After you have setup that file, you will need to get Systemd to reload its configuration, enable and start the service.
sudo systemctl daemon-reload
sudo systemctl enable dnsdock.service
sudo systemctl start dnsdock.service
You should see dnsdock container running when you run docker ps.
Configure your Docker daemon to use the DNS server
Docker daemon allows you to specify the nameserver to use when building an image.
- You just need to find your Docker daemon configuration file. The following command will give you the location of the Docker service configuration file.
systemctl status docker.service
- Add dns=172.17.42.1 to the ExecStart parameter. For example,
ExecStart=/usr/bin/docker -d --dns=172.17.42.1 -H fd://
- Reload Systemd configuration and restart the Docker service.
Add the new nameserver on the host
To be able to resolve domain name for containers in your environment, you will need to tell the host to use the new nameserver. You can achieve that by appending “nameserver 172.17.42.1” in /etc/resolvconf/resolve.conf.d/head file.
Manually create network bridge for Docker daemon
One of the issue with running nameserver as a container is it interfere with how docker dynamically creation of bridge interface. When Docker starts, it will detect that your DNS is running on 172.17.42.1 and create a bridge on a different IP range. Which in turn change the IP address of your nameserver running inside the container.
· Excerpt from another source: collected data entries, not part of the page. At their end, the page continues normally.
Lemma only_dots_lower (s : string) : only_dots (Py.lower s) = only_dots s.
Proof.
  unfold only_dots. induction s as [|c s IH]; [reflexivity|].
  cbn [Py.lower all_chars]. rewrite IH, lower_char_keeps by now left.
  reflexivity.
Qed.

Lemma is_image_unfold (f : string) :
  Common.is_image f =
  Common.mem (snd (Py.splitext (Py.lower f))) Common.ALLOWED_EXT.
Proof.
  unfold Common.is_image. now destruct (Py.splitext (Py.lower f)).
Qed.

Lemma mem_allowed_ext (e : string) :
  Common.mem (String "." e) Common.ALLOWED_EXT = true <->
  In e image_extensions.
Proof.
  unfold Common.mem. rewrite existsb_exists. split.
  - intros (x & Hx & E). apply String.eqb_eq in E. subst x.
    change Common.ALLOWED_EXT with (map (String ".") image_extensions) in Hx.
    apply in_map_iff in Hx as (y & [= ->] & Hy). exact Hy.
  - intros He. exists (String "." e). split; [|apply String.eqb_refl].
    change Common.ALLOWED_EXT with (map (String ".") image_extensions).
    now apply in_map.
Qed.

End Splitext.

(** C7 (amended). For a file name [f] (no ['/']), [is_image f] holds
    exactly when [f] ends with a dot followed by an extension that has no
    dot and, lowercased, belongs to the fixed set, and the part of [f]
    before that dot is not made of dots only: as [os.path.splitext] has
    it, a name such as [".png"] or ["..png"] has no extension.  The three
    examples of the specification evaluate as stated. *)
Theorem is_image_spec :
  (forall f, Py.char_in "/" f = false ->
     (Common.is_image f = true <->
      exists stem e,
        f = stem ++ "." ++ e /\ Py.char_in "." e = false /\
        In (Py.lower e) image_extensions /\ only_dots stem = false)) /\
  Common.is_image "Photo.JPG" = true /\
  Common.is_image "notes.txt" = false /\
  Common.is_image "noext" = false /\
  Common.is_image ".png" = false.
Proof.
  split; [|repeat split].
  intros f Hslash. rewrite is_image_unfold. split.
  - intros Himg.
    destruct (last_char_decomposition "." f) as [Hno|(p & e & -> & He)].
    + rewrite splitext_no_dot in Himg; [discriminate | |];
        (rewrite char_in_lower; [assumption | tauto]).
    + rewrite lower_at_dot, splitext_at_last_dot, only_dots_lower in Himg.
      * destruct (only_dots p) eqn:Hdots; [discriminate|].
        exists p, e. split; [reflexivity|]. split; [exact He|].
        split; [now apply mem_allowed_ext | exact Hdots].
      * rewrite <- lower_at_dot, char_in_lower; [assumption | tauto].
      * rewrite char_in_lower; [assumption | tauto].
  - intros (stem & e & -> & He & Hin & Hdots).
    change (stem ++ "." ++ e) with (stem ++ String "." e) in *.
    rewrite lower_at_dot, splitext_at_last_dot, only_dots_lower, Hdots.
    + now apply mem_allowed_ext.
    + rewrite <- lower_at_dot, char_in_lower; [assumption | tauto].
    + rewrite char_in_lower; [assumption | tauto].
Qed.

Lemma is_image_spec_witness :
  Common.is_image "Photo.JPG" = true <->
  exists stem e,
    "Photo.JPG" = stem ++ "." ++ e /\ Py.char_in "." e = false /\
    In (Py.lower e) image_extensions /\ only_dots stem = false.
Proof.
  apply (proj1 is_image_spec "Photo.JPG"). reflexivity.
Defined.

(** C7 as stated fails: the text of [".png"] after its last dot is in the
    set, and [is_image] rejects it. *)
Lemma is_image_counterexample :
  ~ (forall f,
       Common.is_image f = true <->
       exists stem e,
         f = stem ++ "." ++ e /\ Py.char_in "." e = false /\
         In (Py.lower e) image_extensions).
Proof.
  intros H. assert (Common.is_image ".png" = true) as E.
  { apply H. exists "", "png". repeat split. now left. }
  discriminate E.
Qed.

(** * Further properties of the code *)

(** ** [encode_path] *)

Section EncodePath.

Lemma encode_path_is_replace (path : string) :
  Common.encode_path path = Py.replace " " "%20" path.
Proof.
  induction path as [|c path IH]; [reflexivity|].
  now rewrite encode_path_cons, replace_space_cons, IH.
Qed.

Lemma encode_path_app (a b : string) :
  Common.encode_path (a ++ b) = Common.encode_path a ++ Common.encode_path b.
Proof.
  induction a as [|c a IH]; [reflexivity|].
  cbn [append]. now rewrite !encode_path_cons, IH, append_assoc.
Qed.

Lemma encode_path_space_free (path : string) :
  Py.char_in " " (Common.encode_path path) = false.
Proof.
  induction path as [|c path IH]; [reflexivity|].
  rewrite encode_path_cons, char_in_app, IH, orb_false_r.
  destruct (Ascii.eqb_spec c " ") as [->|Hc]; [reflexivity|].
  cbn [Py.char_in]. rewrite orb_false_r. apply Ascii.eqb_neq. congruence.
Qed.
To get around that issue, you need to create a permanent bridge for Docker to use. This way it does not need to guess what IP range to create and use.
Before you start, make you have stop docker daemon and shut down the bridge interface that docker created manually.
- Add the following to network interfaces
iface docker0 inet static
- Configure Docker daemon to use this bridge.
ExecStart=/usr/bin/docker -d -b docker0 --dns=172.17.42.1 -H fd://
- Restart your Docker daemon. Make sure the bridge is running on 172.17.42.1
- Try running Dig to resolve your container domain name. It should return 172.17.42.2 if that is the only container running in your environment.
There you have it. Now you can get to your container using domain name instead of IP address. The complication in the setup for me was not knowing the need of manual creating bridge interface. The Docker IP range keeps changing and causes domain name lookup to timeout.
I like to say thank you Tõnis Tiig for building DnsDock, it has made developing on Docker environment so much better.